The harness turns research into a workflow step. A provider-researchersubagent fetches current resource schemas from provider docs and the azurerm changelog before any resource gets written, returns them as structured data (arguments, types, defaults, constraints), and labels anything it couldn't verify as UNVERIFIED rather than guessing. CLAUDE.md forbids writing a resource from memory.

Procedures as skills

Team procedures are encoded as Claude Code skills, which makes them runnable runbooks. /new-module scaffolds from the skeleton template, researches every resource, designs the variable and output interface before implementing, writes the required test coverage, fills the basic and complete examples, regenerates docs, and iterates until the gate is green.

The testing standard is specific enough to gate. Every validation block needs a matching expect_failures test, for_each cardinality is asserted, feature flags are tested on and off, and an input echo proves nothing. Tests assert what the resource received.

/upgrade-provider reads the changelog diff between current and target versions before touching code, fixes what the research and the gates surface, and reports a per-module table. A renamed argument inside a module is a fix; a renamed variable in its interface breaks consumers, and the skill flags it for a major bump. /review-modulecovers what gates can't: tautological validations, stale descriptions, tests that assert nothing. /release-moduleturns a CHANGELOG's Unreleased section into a per-module tag and a GitHub release with the notes already written.

The harness, layer by layer

Eight layers, one rule: if a standard matters, a machine checks it.

Each layer earns its place by doing a job prose can't. The strongest document in the repo isn't documentation at all: templates/module-skeleton is a complete canonical module, and agents copy patterns better than they follow instructions.

Four rules keep the harness honest as it grows. A new standard ships with a new check, or it will drift. The agent may never weaken a gate: tflint ignores, trivy skips, and deleted tests all require human approval. The inner loop stays credential-free and fast, because loop latency is harness UX. And anything CI checks must be a Make target first.

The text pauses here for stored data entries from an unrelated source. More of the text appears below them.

(* ===== verification/Listener.v ===== *)
(** * Listeners and accept back-off (silent/src/server/listener.rs)

    Time is in nanoseconds.  The sockets themselves are parameters: binding
    one, and polling one for a connection.  [Listeners::accept] is modelled
    poll by poll, with the state its future keeps between polls. *)

From S2P Require Import Prelude Str.

(** ** Back-off *)

Record BackoffState := mkBackoff { current : Z; max_backoff : Z; next_ready : Z }.

Definition BASE : Z := 50 * 1000000.
Definition MAX : Z := 2 * 1000000000.

Definition BackoffState_new (now : Z) : BackoffState := mkBackoff BASE MAX now.

Definition is_ready (b : BackoffState) (now : Z) : bool := (next_ready b <=? now)%Z.

Definition on_success (now : Z) (b : BackoffState) : BackoffState :=
  mkBackoff BASE (max_backoff b) now.

Definition on_error (now : Z) (b : BackoffState) : BackoffState :=
  mkBackoff (Z.min (current b * 2) (max_backoff b)) (max_backoff b) (now + current b).

Section listener.
(** The bound sockets, their addresses, what accepting yields, and errors. *)
Context {L Addr Path Conn LocalAddr IoError : Type}.

(** ** The builder *)

Record ListenersBuilder := mkBuilder {
  b_listeners : list L;
  tcp_addrs : list Addr;
  unix_paths : list Path;
}.

Definition ListenersBuilder_new : ListenersBuilder := mkBuilder [] [] [].

Definition add_listener (b : ListenersBuilder) (l : L) : ListenersBuilder :=
  mkBuilder (b_listeners b ++ [l])%list (tcp_addrs b) (unix_paths b).

Definition builder_bind (b : ListenersBuilder) (a : Addr) : result ListenersBuilder IoError :=
  Ok (mkBuilder (b_listeners b) (tcp_addrs b ++ [a])%list (unix_paths b)).

Definition builder_bind_unix (b : ListenersBuilder) (p : Path) : result ListenersBuilder IoError :=
  Ok (mkBuilder (b_listeners b) (tcp_addrs b) (unix_paths b ++ [p])%list).

Record Listeners := mkListeners {
  listeners : list L;
  local_addrs : list LocalAddr;
  backoff_states : list BackoffState;
  next_index : nat;
}.

(** Binding and converting one address after the other; the first failure
    ends it. *)
Fixpoint bind_all {A} (bind : A → result L IoError) (addrs : list A) (acc : list L)
  : result (list L) IoError :=
  match addrs with
  | [] => Ok acc
  | a :: rest => l <-! bind a ;; bind_all bind rest (acc ++ [l])%list
  end.
(* ===== verification/Tls.v ===== *)
(** * TLS: certificates and listeners
    (silent/src/server/tls.rs, the TLS listeners of
    silent/src/server/listener.rs)

    Files, PEM parsing and rustls are parameters.  The accept future of a TLS
    listener is modelled poll by poll, inside the accept future of
    [Listener] and the [select!] of the server's loop, which drops it whenever
    a connection's task ends. *)

From S2P Require Import Prelude Str Platform Addr Form Listener Streams.

(** ** Certificate stores *)

Inductive KeyDer := Pkcs8 (der : string) | Pkcs1 (der : string).

Record CertificateStore := mkStore {
  cert_chain : list string;
  key_der : KeyDer;
  client_root : string;
}.

Record CertificateStoreBuilder := mkStoreBuilder {
  b_cert_path : option string;
  b_key_path : option string;
  b_root_ca_path : option string;
}.

Definition StoreBuilder_new : CertificateStoreBuilder := mkStoreBuilder None None None.
Definition set_cert_path (b : CertificateStoreBuilder) (p : string) : CertificateStoreBuilder :=
  mkStoreBuilder (Some p) (b_key_path b) (b_root_ca_path b).
Definition set_key_path (b : CertificateStoreBuilder) (p : string) : CertificateStoreBuilder :=
  mkStoreBuilder (b_cert_path b) (Some p) (b_root_ca_path b).
Definition set_root_ca_path (b : CertificateStoreBuilder) (p : string) : CertificateStoreBuilder :=
  mkStoreBuilder (b_cert_path b) (b_key_path b) (Some p).

(** The messages of the errors. *)
Inductive CertError :=
| NoCertPath | NoKeyPath
| CertNotFound (p : string) | KeyNotFound (p : string)
| ReadFailed (p : string) | CertUnreadable | NoCerts (p : string)
| KeyUnreadable | NoKeys (p : string) | EmptyChain
| RustlsError (e : string).

(** What rustls is configured with: no client authentication. *)
Record RustlsConfig := mkRustls {
  rc_chain : list string;
  rc_key : KeyDer;
  rc_alpn : list string;
}.

Definition looks_like_pem (data : string) : bool := starts_with "-----BEGIN" data.
Definition is_pem_path (path : string) : bool := bool_decide (path_extension path = Some "pem").

Section certificates.
(** The file system and rustls-pemfile. *)
Context (path_exists : string → bool) (fs_read : string → option string).
Context (pem_certs pkcs8_private_keys rsa_private_keys : string → option (list string)).
(** [with_single_cert]: whether rustls takes the chain and the key. *)
Context (with_single_cert : list string → KeyDer → result () string).

Definition is_pem (path data : string) : bool := looks_like_pem data || is_pem_path path.

Definition load_cert_chain (cert_path : string) : result (list string) CertError :=
  match fs_read cert_path with
  | None => Err (ReadFailed cert_path)
  | Some data =>
      if is_pem cert_path data then
        match pem_certs data with
        | None => Err CertUnreadable
        | Some [] => Err (NoCerts cert_path)
        | Some certs => Ok certs
        end
      else Ok [data]
  end.

(** [keys.pop()] takes the last key of the file. *)
Definition load_private_key (key_path : string) : result KeyDer CertError :=
  match fs_read key_path with
  | None => Err (ReadFailed key_path)
  | Some data =>
      if is_pem key_path data then
        match pkcs8_private_keys data with
        | None => Err KeyUnreadable
        | Some keys =>
            match last keys with
            | Some key => Ok (Pkcs8 key)
            | None =>
                match rsa_private_keys data with
                | None => Err KeyUnreadable
                | Some rsa_keys =>
                    match last rsa_keys with
                    | Some key => Ok (Pkcs1 key)
                    | None => Err (NoKeys key_path)
                    end
                end
            end
        end
      else Ok (Pkcs8 data)
  end.

(** One round of the loop over the root's certificates. *)
Definition push_new (chain : list string) (cert : string) : list string :=
  if existsb (λ existing, bool_decide (existing = cert)) chain then chain
  else (chain ++ [cert])%list.

Definition load_cert_chain_with_root (chain : list string) (root_ca_path : option string)
  : result (list string * string) CertError :=
  match chain with
  | [] => Err EmptyChain
  | first :: _ =>
      match root_ca_path with
      | None => Ok (chain, first)
      | Some path =>
          if path_exists path then
            root_chain <-! load_cert_chain path ;;
            Ok (foldl push_new chain root_chain, default first (head root_chain))
          else Ok (chain, first)
      end
  end.

Definition StoreBuilder_build (b : CertificateStoreBuilder) : result CertificateStore CertError :=
  match b_cert_path b, b_key_path b with
  | None, _ => Err NoCertPath
  | _, None => Err NoKeyPath
  | Some cert_path, Some key_path =>
      if negb (path_exists cert_path) then Err (CertNotFound cert_path)
      else if negb (path_exists key_path) then Err (KeyNotFound key_path)
      else
        chain <-! load_cert_chain cert_path ;;
        key <-! load_private_key key_path ;;
        r <-! load_cert_chain_with_root chain (b_root_ca_path b) ;;
        Ok (mkStore (fst r) key (snd r))
  end.

Definition rustls_server_config (s : CertificateStore) (alpn : list string)
  : result RustlsConfig CertError :=
  match with_single_cert (cert_chain s) (key_der s) with
  | Ok _ => Ok (mkRustls (cert_chain s) (key_der s) alpn)
  | Err e => Err (RustlsError e)
  end.

Definition https_config (s : CertificateStore) : result RustlsConfig CertError :=
  rustls_server_config s ["h2"; "http/1.1"].

(** The store behind its lock; a writer that panicked poisons it. *)
Record ReloadableCertificateStore := mkReloadable {
  rl_store : CertificateStore;
  rl_poisoned : bool;
  rl_cert_path : string;
  rl_key_path : string;
  rl_root_ca_path : option string;
}.

Definition builder_of (cert_path key_path : string) (root : option string)
  : CertificateStoreBuilder :=
  let b := set_key_path (set_cert_path StoreBuilder_new cert_path) key_path in
  match root with Some root => set_root_ca_path b root | None => b end.

Definition from_paths (cert_path key_path : string) (root : option string)
  : result ReloadableCertificateStore CertError :=
  store <-! StoreBuilder_build (builder_of cert_path key_path root) ;;
  Ok (mkReloadable store false cert_path key_path root).

(** A poisoned lock is silently not written. *)
Definition reload (r : ReloadableCertificateStore)
  : result () CertError * ReloadableCertificateStore :=
  match StoreBuilder_build (builder_of (rl_cert_path r) (rl_key_path r) (rl_root_ca_path r)) with
  | Err e => (Err e, r)
  | Ok store =>
      (Ok (), if rl_poisoned r then r
              else mkReloadable store false (rl_cert_path r) (rl_key_path r) (rl_root_ca_path r))
  end.

Definition https_acceptor (r : ReloadableCertificateStore) : outcome (result RustlsConfig CertError) :=
  if rl_poisoned r then Panic else Ret (https_config (rl_store r)).

(** ** Lemmas: certificates *)

Lemma push_new_prefix chain l : chain `prefix_of` foldl push_new chain l.
Proof.
  revert chain. induction l as [|c l IH]; intros chain; [done|]. cbn. etrans; [|apply IH].
  unfold push_new. destruct (existsb _ chain); [done|]. by exists [c].
Qed.

Lemma push_new_elem chain l c : c ∈ foldl push_new chain l ↔ c ∈ chain ∨ c ∈ l.
Proof.
  revert chain. induction l as [|x l IH]; intros chain; cbn; [set_solver|].
  rewrite IH. unfold push_new. destruct (existsb _ chain) eqn:E; [|set_solver].
  apply existsb_exists in E as (y & Hy%list_elem_of_In & ->%bool_decide_eq_true). set_solver.
Qed.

What changes in a platform team's week

The backlog. A module request that used to wait a sprint becomes an afternoon: run /new-module, then review the interface and the diff with every gate already green. Senior time moves from writing HCL to judging design.
Provider upgrades. The azurerm major bump across a thirty-module library is the toil everyone defers. /upgrade-provider researches the breaking changes once, fixes module by module, and hands you a table of what changed and what breaks for consumers.
Review.Gates absorb the mechanical comments (formatting, docs drift, missing tests) before a human looks. What's left for a human is the design.
Standards that stick. A convention that matters becomes a tflint rule or a Makefile script instead of a wiki page. New joiners onboard with make help and six short standards files full of good/bad examples.
Releases consumers can trust. Per-module semver tags and enforced CHANGELOG entries mean teams pin ?ref=modules/<name>/v1.2.0 and get release notes pulled straight from the CHANGELOG.

Steal the structure

Nothing in the harness is Azure-specific. Swap the tflint ruleset, point the researcher at a different provider's docs, replace the skeleton's resources, and the same eight layers run an AWS or GCP module library. To retrofit an existing repo:

Make one command the definition of done and wire every check into it. Specific errors, binary exit.
Pin the toolchain and run the same targets in CI. Local green must equal CI green.
Block state-mutating commands with a hook. The agent's loop stays plan-level.
Make unit tests credential-free with mock providers, so the loop runs anywhere, fast.
Turn each standard into a gate where a tool exists; keep the rest as terse pages with good/bad examples.
Encode procedures as skills, and ground provider knowledge in live docs through a research subagent.

Then treat the harness as a product. A change to it can regress agent behavior with no failing test, so the repo keeps golden tasks ("add a flow-timeout variable to virtual-network, tested and documented") to replay after harness changes. Score each run: research before code, gates intact, docs and tests and CHANGELOG moving together.